* Exercise
Could you copy each line of the listing that holds "true"?

* Record extracts
(** [let min: { best: P, cost: number } | undefined] *)
Record Min : Type := mkMin {
  best : P;
  cost : Z
}.

(** One invocation [onPlan(p, cost, previousCost)]. *)
Record Call : Type := mkCall {
  callPlan : P;
  callCost : Z;
  callPreviousCost : option Z
}.

(** [x === undefined] on a slot. *)
Definition isUndefined (s : option E) : bool :=
  match s with
  | None => true
  | Some _ => false
  end.

(** ** [insertInStack] *)

Definition insertInStack (elt : Partial) (stack : list Partial) : list Partial :=
  match index elt with
  | Some _ => stack ++ [elt]
  | None => elt :: stack
  end.

(** ** [pickNext] *)

(** The [for] loop of [pickNext], started at slot [i]. *)
Fixpoint firstDefined (i : nat) (remaining : Choices) : option nat :=
  match remaining with
  | [] => None
  | Some _ :: _ => Some i
  | None :: rest => firstDefined (S i) rest
  end.

Definition scanFromStart (remaining : Choices) : Error + nat :=
  match firstDefined 0 remaining with
  | Some i => inr i
  | None => inl (AssertionError "Passed a remaining with all undefined")
  end.

Definition pickNext (index : option nat) (remaining : Choices) : Error + nat :=
  match index with
  | None => scanFromStart remaining
  | Some i =>
      if length remaining <=? i then scanFromStart remaining
      else match nth_error remaining i with
           | Some (Some _) => inr i
           | _ => inl (AssertionError "Invalid index")
           end
  end.

(** ** [extract] *)

(** The [for] loop of [extract] from slot [i] on, entered with the current
    value of [isLast]; [choices] are the slots from [i] on.  It yields the
    final [isLast] and those slots of [updatedChoices]; the slot at [index]
    is never written and stays a hole. *)
Fixpoint extractLoop (i index : nat) (choices : Choices) (isLast : bool)
  : bool * Choices :=
  match choices with
  | [] => (isLast, [])
  | c :: rest =>
      if i =? index then
        let (last, updated) := extractLoop (S i) index rest isLast in
        (last, None :: updated)
      else
        let (last, updated) :=
          extractLoop (S i) index rest (isLast && isUndefined c) in
        (last, c :: updated)
  end.

Definition extract (index : nat) (choices : Choices) : Error + ExtractResult :=
  match nth_error choices index with
  | Some (Some e) =>
      let (last, updated) := extractLoop 0 index choices true in
      inr {| extracted := e; isLast := last; updatedChoices := updated |}
  | _ => inl (AssertionError "Index of choices is undefined")
  end.

(** ** The search driver *)

Variable addFct : P -> E -> P.
Variable costFct : P -> Z.

Record State : Type := mkState {
  stack : list Partial;
  min : option Min;
  calls : list Call
}.

(** [isRoot && index !== undefined && index < nextChoices.length - 1
     ? index + 1 : undefined] *)
Definition siblingIndex (root : bool) (index : option nat) (nextChoices : Choices)
  : option nat :=
  match index with
  | Some i =>
      if root && (Z.of_nat i <? Z.of_nat (length nextChoices) - 1)%Z
      then Some (i + 1)
      else None
  | None => None
  end.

* Worked solution
  | None => true
      let (last, updated) := extractLoop 0 index choices true in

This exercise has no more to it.